--- Dataset extract ---
──────────────────────────────

(* ===== verification/Vma.v ===== *)
(** * The page database of the registration cache (dreg/dreg.c, first half)

    Areas of pages (vma_t) form a circular doubly linked list through the static
    [vma_list] and are indexed by the AVL tree of Avl.v; each has the list of the
    registrations that cover it. *)
From stdpp Require Import gmap.
From S2P Require Import Prelude Avl.

(** ** Data *)

(** struct dreg_entry (MAX_NUM_HCAS is 1). *)
Record dreg_entry : Type := Dreg {
  pagenum : Z; memhandle : Z; refcount : Z; npages : Z;
  d_next : Z; next_unused : Z; prev_unused : Z; d_server : Z; is_valid : Z }.

Definition DREG_BEGIN (r : dreg_entry) : Z := pagenum r.
Definition DREG_END (r : dreg_entry) : Z := u64 (pagenum r + npages r - 1).

(** vma_t; the list of entry_t is the list of its cells' addresses and [reg] fields. *)
Record vma_t : Type := Vma {
  v_start : Z; v_end : Z; v_list : list (Z * Z); list_count : Z; v_next : Z; v_prev : Z }.

Definition v_set_end x v := Vma (v_start v) x (v_list v) (list_count v) (v_next v) (v_prev v).
Definition v_set_next x v := Vma (v_start v) (v_end v) (v_list v) (list_count v) x (v_prev v).
Definition v_set_prev x v := Vma (v_start v) (v_end v) (v_list v) (list_count v) (v_next v) x.
Definition v_set_list l n v := Vma (v_start v) (v_end v) l n (v_next v) (v_prev v).

(** The static [vma_list]. *)
Definition vma_list : Z := 8.

(** The database: the areas by address, the tree of their addresses, the allocator with the
    nodes of the tree, the two free lists. *)
Record vma_db : Type := Db {
  vmas : gmap Z vma_t; vma_tree : AVLdescriptor Z; hp : heap;
  g_pinned_pages_count : Z; vma_free_list : list Z; entry_free_list : list Z }.

Definition db_set_vmas f s := Db (f (vmas s)) (vma_tree s) (hp s) (g_pinned_pages_count s)
  (vma_free_list s) (entry_free_list s).
Definition db_set_tree t h s := Db (vmas s) t h (g_pinned_pages_count s)
  (vma_free_list s) (entry_free_list s).
Definition db_set_pinned n s := Db (vmas s) (vma_tree s) (hp s) n
  (vma_free_list s) (entry_free_list s).
Definition db_set_free h vl el s := Db (vmas s) (vma_tree s) h (g_pinned_pages_count s) vl el.

(** The configuration of the source: no limit on the pages that are registered. *)
Definition rdma_dreg_cache_limit : Z := 0.

Definition get_vma (a : Z) : ST vma_db vma_t := fun s =>
  st_lift (get_or NullDeref (vmas s !! a)) s.
Definition put_vma (a : Z) (v : vma_t) : ST vma_db unit :=
  st_set (db_set_vmas (fun m => <[a := v]> m)).
Definition upd_vma (a : Z) (f : vma_t -> vma_t) : ST vma_db unit :=
  v ← get_vma a; put_vma a (f v).

(** ** Comparisons *)

(** A field of the area at [a], as the comparisons read it; 0 outside the areas. *)
Definition field (s : vma_db) (f : vma_t -> Z) (a : Z) : Z := from_option f 0 (vmas s !! a).

Definition vma_compare (s : vma_db) (a b : Z) : Z :=
  i64 (u64 (field s v_start a - field s v_start b)).

Definition vma_compare_search (s : vma_db) (addr vma : Z) : Z :=
  if field s v_end vma <? addr then 1
  else if field s v_start vma <=? addr then 0 else -1.

Definition vma_compare_closest (s : vma_db) (addr vma : Z) : Z :=
  if field s v_end vma <? addr then 1
  else if (field s v_start vma <=? addr) || (field s v_end (field s v_prev vma) <? addr)
  then 0 else -1.

(** The item in the data buffer [node], which [avlfindex] returned. *)
Definition avl_item (node : Z) (t : AVLdescriptor Z) : result Z :=
  match list_find (fun n => n.1 = node) (nodes (root t)) with
  | Some (_, (_, x)) => Ok x
  | None => Err NullDeref
  end.

Definition vma_search (addr : Z) : ST vma_db Z := fun s =>
  let node := avlfindex (vma_compare_search s) addr (vma_tree s) in
  if node =? NULL then Ok (NULL, s) else st_lift (avl_item node (vma_tree s)) s.

(** ** Memory *)

Definition malloc : ST vma_db Z := fun s =>
  match avail (hp s) with
  | O => Ok (NULL, s)
  | S n => Ok (brk (hp s), db_set_free
      (Heap (avl_free_list (hp s)) (brk (hp s) + 1) n (freed (hp s)) (g_is_dreg_finalize (hp s)))
      (vma_free_list s) (entry_free_list s) s)
  end.

(** malloc and the memset that follows it, before the result is compared with NULL. *)
Definition malloc_zeroed : ST vma_db Z :=
  a ← malloc;
  if a =? NULL then st_fail NullDeref else mret a.

(** GET_FREE_LIST(&vma_free_list, &vma) *)
Definition GET_VMA_FREE_LIST : ST vma_db Z := fun s =>
  match vma_free_list s with
  | [] => Ok (NULL, s)
  | a :: l => Ok (a, db_set_free (hp s) l (entry_free_list s) s)
  end.
Definition GET_ENTRY_FREE_LIST : ST vma_db Z := fun s =>
  match entry_free_list s with
  | [] => Ok (NULL, s)
  | a :: l => Ok (a, db_set_free (hp s) (vma_free_list s) l s)
  end.

Definition vma_alloc : ST vma_db Z :=
  a ← GET_VMA_FREE_LIST; if a =? NULL then malloc_zeroed else mret a.
Definition entry_alloc : ST vma_db Z :=
  a ← GET_ENTRY_FREE_LIST; if a =? NULL then malloc_zeroed else mret a.

(** A cell of entry_t goes to its free list, or to free() during finalization. *)
Definition entry_release (e : Z) : ST vma_db unit := st_set (fun s =>
  if g_is_dreg_finalize (hp s) =? 1
  then db_set_free (c_free e (hp s)) (vma_free_list s) (entry_free_list s) s
  else db_set_free (hp s) (vma_free_list s) (e :: entry_free_list s) s).

(** ** Areas *)

(** The tree with the order the areas have now. *)
Definition tree_now (s : vma_db) : AVLdescriptor Z :=
  AVL (root (vma_tree s)) (vma_compare s) (count (vma_tree s)).

Definition vma_avlins (vma : Z) : ST vma_db unit := fun s =>
  match avlins vma (tree_now s) (hp s) with
  | Ok (_, t, h) => Ok (tt, db_set_tree t h s)
  | Err f => Err f
  end.
Definition vma_avldel (vma : Z) : ST vma_db unit := fun s =>
  match avldel vma (tree_now s) (hp s) with
  | Ok (_, t, h) => Ok (tt, db_set_tree t h s)
  | Err f => Err f
  end.

Definition vma_new (start end_ : Z) : ST vma_db Z := fun s =>
  if truth rdma_dreg_cache_limit &&
     (rdma_dreg_cache_limit <? u64 (g_pinned_pages_count s + u64 (end_ - start + 1)))
  then Ok (NULL, s)
  else (
    vma ← vma_alloc;
    _ ← put_vma vma (Vma start end_ [] 0 NULL NULL);
    _ ← vma_avlins vma;
    n ← st_get g_pinned_pages_count;
    _ ← st_set (db_set_pinned (u64 (n + (end_ - start + 1))));
    mret vma) s.

Definition vma_remove (vma : Z) : ST vma_db unit :=
  _ ← vma_avldel vma;
  v ← get_vma vma;
  n ← st_get g_pinned_pages_count;
  st_set (db_set_pinned (u64 (n - (v_end v - v_start v + 1)))).

Fixpoint release_entries (l : list (Z * Z)) : ST vma_db unit :=
  match l with
  | [] => mret tt
  | (e, _) :: l => _ ← entry_release e; release_entries l
  end.

Definition vma_destroy (vma : Z) : ST vma_db unit :=
  v ← get_vma vma;
  _ ← release_entries (v_list v);
  st_set (fun s =>
    let s := db_set_vmas (fun m => delete vma m) s in
    if g_is_dreg_finalize (hp s) =? 1
    then db_set_free (c_free vma (hp s)) (vma_free_list s) (entry_free_list s) s
    else db_set_free (hp s) (vma :: vma_free_list s) (entry_free_list s) s).

(** ** The registrations of an area, sorted by their last page, greatest first *)

Section regs.
Context (regs : gmap Z dreg_entry).

Definition reg_end (r : Z) : Z := from_option DREG_END 0 (regs !! r).

Definition compare_dregs (r1 r2 : Z) : Z :=
  if negb (reg_end r1 =? reg_end r2) then i64 (u64 (reg_end r1 - reg_end r2))
  else i64 (u64 (r1 - r2)).

(** The position of the new cell: behind the cells that compare greater. *)
Fixpoint insert_sorted (e r : Z) (l : list (Z * Z)) : list (Z * Z) :=
  match l with
  | [] => [(e, r)]
  | c :: l' => if 0 <? compare_dregs c.2 r then c :: insert_sorted e r l' else (e, r) :: l
  end.

Definition add_entry (vma r : Z) : ST vma_db unit :=
  e ← entry_alloc;
  v ← get_vma vma;
  put_vma vma (v_set_list (insert_sorted e r (v_list v)) (u64 (list_count v + 1)) v).

(** The first cell of [r], and the list without it. *)
Fixpoint unlink (r : Z) (l : list (Z * Z)) : option (Z * list (Z * Z)) :=
  match l with
  | [] => None
  | c :: l' => if c.2 =? r then Some (c.1, l') else
      match unlink r l' with Some (e, l'') => Some (e, c :: l'') | None => None end
  end.

Definition remove_entry (vma r : Z) : ST vma_db unit :=
  v ← get_vma vma;
  match unlink r (v_list v) with
  | None => mret tt
  | Some (e, l) =>
      _ ← put_vma vma (v_set_list l (list_count v) v);
      _ ← entry_release e;
      upd_vma vma (fun v => v_set_list (v_list v) (u64 (list_count v - 1)) v)
  end.

Fixpoint copy_cells (l : list (Z * Z)) : ST vma_db (list (Z * Z)) :=
  match l with
  | [] => mret []
  | (_, r) :: l => e ← entry_alloc; l ← copy_cells l; mret ((e, r) :: l)
  end.

(** [copy_list] is called with a new area: its list is replaced. *)
Definition copy_list (to from : Z) : ST vma_db unit :=
  f ← get_vma from;
  l ← copy_cells (v_list f);
  upd_vma to (v_set_list l (list_count f)).

(** The loop of [compare_lists]: until one of the lists ends. *)
Fixpoint same_regs (l1 l2 : list (Z * Z)) : bool :=
  match l1, l2 with
  | c1 :: l1, c2 :: l2 => (c1.2 =? c2.2) && same_regs l1 l2
  | _, _ => true
  end.

Definition compare_lists (vma1 vma2 : Z) : ST vma_db bool :=
  v1 ← get_vma vma1;
  v2 ← get_vma vma2;
  mret ((list_count v1 =? list_count v2) && same_regs (v_list v1) (v_list v2)).

(** ** Removing a registration *)

(** [vma->prev] and [vma->next] when [t] is merged into [vma], its neighbour before. *)
Definition merge_into (vma t : Z) : ST vma_db unit :=
  tv ← get_vma t;
  _ ← upd_vma vma (v_set_end (v_end tv));
  _ ← upd_vma vma (v_set_next (v_next tv));
  _ ← upd_vma (v_next tv) (v_set_prev vma);
  _ ← vma_remove t;
  vma_destroy t.

Definition merge_prev (vma : Z) : ST vma_db (Z * bool) :=
  v ← get_vma vma;
  p ← get_vma (v_prev v);
  if v_start v =? u64 (v_end p + 1) then
    compare_lists vma (v_prev v) ≫= fun b : bool =>
      if b then _ ← merge_into (v_prev v) vma; mret (v_prev v, true) else mret (vma, false)
  else mret (vma, false).

Definition merge_next (vma : Z) : ST vma_db bool :=
  v ← get_vma vma;
  n ← get_vma (v_next v);
  if u64 (v_end v + 1) =? v_start n then
    compare_lists vma (v_next v) ≫= fun b : bool =>
      if b then _ ← merge_into vma (v_next v); mret true else mret false
  else mret false.

(** do ... while (merged) *)
Fixpoint merge_loop (fuel : nat) (vma : Z) : ST vma_db Z :=
  match fuel with
  | O => st_fail Spin
  | S fuel =>
      '(vma, m1) ← merge_prev vma;
      m2 ← merge_next vma;
      if m1 || m2 : bool then merge_loop fuel vma else mret vma
  end.

(** [vma] leaves the list and the tree. *)
Definition vma_unlink (vma : Z) : ST vma_db unit :=
  _ ← vma_remove vma;
  v ← get_vma vma;
  _ ← upd_vma (v_prev v) (v_set_next (v_next v));
  v ← get_vma vma;
  upd_vma (v_next v) (v_set_prev (v_prev v)).

Fixpoint remove_loop (fuel : nat) (r last vma : Z) : ST vma_db unit :=
  if vma =? vma_list then mret tt
  else
    v ← get_vma vma;
    if v_start v <=? last then
      match fuel with
      | O => st_fail Spin
      | S fuel =>
          _ ← remove_entry vma r;
          v ← get_vma vma;
          match v_list v with
          | [] =>
              let next := v_next v in
              _ ← vma_unlink vma;
              _ ← vma_destroy vma;
              remove_loop fuel r last next
          | _ =>
              vma ← merge_loop fuel vma;
              v ← get_vma vma;
              remove_loop fuel r last (v_next v)
          end
      end
    else mret tt.

Definition get_reg (r : Z) : ST vma_db dreg_entry := st_lift (get_or NullDeref (regs !! r)).

Definition dreg_remove (fuel : nat) (r : Z) : ST vma_db Z :=
  d ← get_reg r;
  vma ← vma_search (DREG_BEGIN d);
  if vma =? NULL then mret (-1)
  else _ ← remove_loop fuel r (DREG_END d) vma; mret 0.

(** ** Inserting a registration *)

(** [vma] goes into the list in front of [i]. *)
Definition link_before (vma i : Z) : ST vma_db unit :=
  _ ← upd_vma vma (v_set_next i);
  iv ← get_vma i;
  _ ← upd_vma vma (v_set_prev (v_prev iv));
  _ ← upd_vma (v_prev iv) (v_set_next vma);
  upd_vma i (v_set_prev vma).

(** [vma] goes into the list behind [i]. *)
Definition link_after (vma i : Z) : ST vma_db unit :=
  iv ← get_vma i;
  _ ← upd_vma vma (v_set_next (v_next iv));
  _ ← upd_vma vma (v_set_prev i);
  _ ← upd_vma (v_next iv) (v_set_prev vma);
  upd_vma i (v_set_next vma).

(** One round of the loop of [dreg_insert]: the new [begin] and [i]; [None] is the goto. *)
Definition insert_round (r begin end_ i : Z) : ST vma_db (option (Z * Z)) :=
  if i =? vma_list then
    vma ← vma_new begin end_;
    if vma =? NULL then mret None
    else
      _ ← link_before vma i;
      _ ← add_entry vma r;
      mret (Some (u64 (end_ + 1), i))
  else
    iv ← get_vma i;
    if begin <? v_start iv then
      let last := if v_start iv <=? end_ then u64 (v_start iv - 1) else end_ in
      vma ← vma_new begin last;
      if vma =? NULL then mret None
      else
        _ ← link_before vma i;
        _ ← add_entry vma r;
        mret (Some (u64 (last + 1), vma))
    else if v_start iv =? begin then
      if end_ <? v_end iv then
        vma ← vma_new (u64 (end_ + 1)) (v_end iv);
        if vma =? NULL then mret None
        else
          _ ← upd_vma i (v_set_end end_);
          _ ← copy_list vma i;
          _ ← link_after vma i;
          _ ← add_entry i r;
          mret (Some (u64 (end_ + 1), i))
      else
        _ ← add_entry i r;
        mret (Some (u64 (v_end iv + 1), i))
    else
      vma ← vma_new begin (v_end iv);
      if vma =? NULL then mret None
      else
        _ ← upd_vma i (v_set_end (u64 (begin - 1)));
        _ ← copy_list vma i;
        _ ← link_after vma i;
        mret (Some (begin, i)).

Fixpoint insert_loop (fuel : nat) (r begin end_ i : Z) : ST vma_db bool :=
  if begin <=? end_ then
    match fuel with
    | O => st_fail Spin
    | S fuel =>
        o ← insert_round r begin end_ i;
        match o with
        | None => mret false
        | Some (begin, i) => iv ← get_vma i; insert_loop fuel r begin end_ (v_next iv)
        end
    end
  else mret true.

(** Where the loop starts. *)
Definition closest (begin : Z) : ST vma_db Z := fun s =>
  let node := avlfindex (vma_compare_closest s) begin (vma_tree s) in
  if node =? NULL then Ok (vma_list, s) else st_lift (avl_item node (vma_tree s)) s.

Definition dreg_insert (fuel : nat) (r : Z) : ST vma_db Z :=
  d ← get_reg r;
  i ← closest (DREG_BEGIN d);
  insert_loop fuel r (DREG_BEGIN d) (DREG_END d) i ≫= fun b : bool =>
    if b then mret 0 else _ ← dreg_remove fuel r; mret (-1).

(** ** Looking a range of pages up *)

Definition dreg_lookup (begin end_ : Z) : ST vma_db Z :=
  vma ← vma_search begin;
  if vma =? NULL then mret NULL
  else
    v ← get_vma vma;
    match v_list v with
    | [] => mret NULL
    | (_, reg) :: _ =>
        d ← get_reg reg;
        mret (if end_ <=? DREG_END d then reg else NULL)
    end.

End regs.

(** [vma_db_init]: the static area links to itself. *)
Definition vma_db_init : ST vma_db unit := fun s =>
  match avlinit (vma_compare s) (hp s) with
  | Ok (t, h) =>
      let v := from_option id (Vma 0 0 [] 0 NULL NULL) (vmas s !! vma_list) in
      Ok (tt, db_set_tree t h (db_set_vmas (fun m =>
        <[vma_list := Vma (v_start v) (v_end v) [] 0 vma_list vma_list]> m) s))
  | Err f => Err f
  end.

──────────────────────────────

--- Prompt ---
Everything from the line with "Ok (tt, db_set_tree t h (db_set_vmas" through the last line of the entries is to be written out again, unchanged; nothing else belongs in the answer.

--- Task result ---
      Ok (tt, db_set_tree t h (db_set_vmas (fun m =>
        <[vma_list := Vma (v_start v) (v_end v) [] 0 vma_list vma_list]> m) s))
  | Err f => Err f
  end.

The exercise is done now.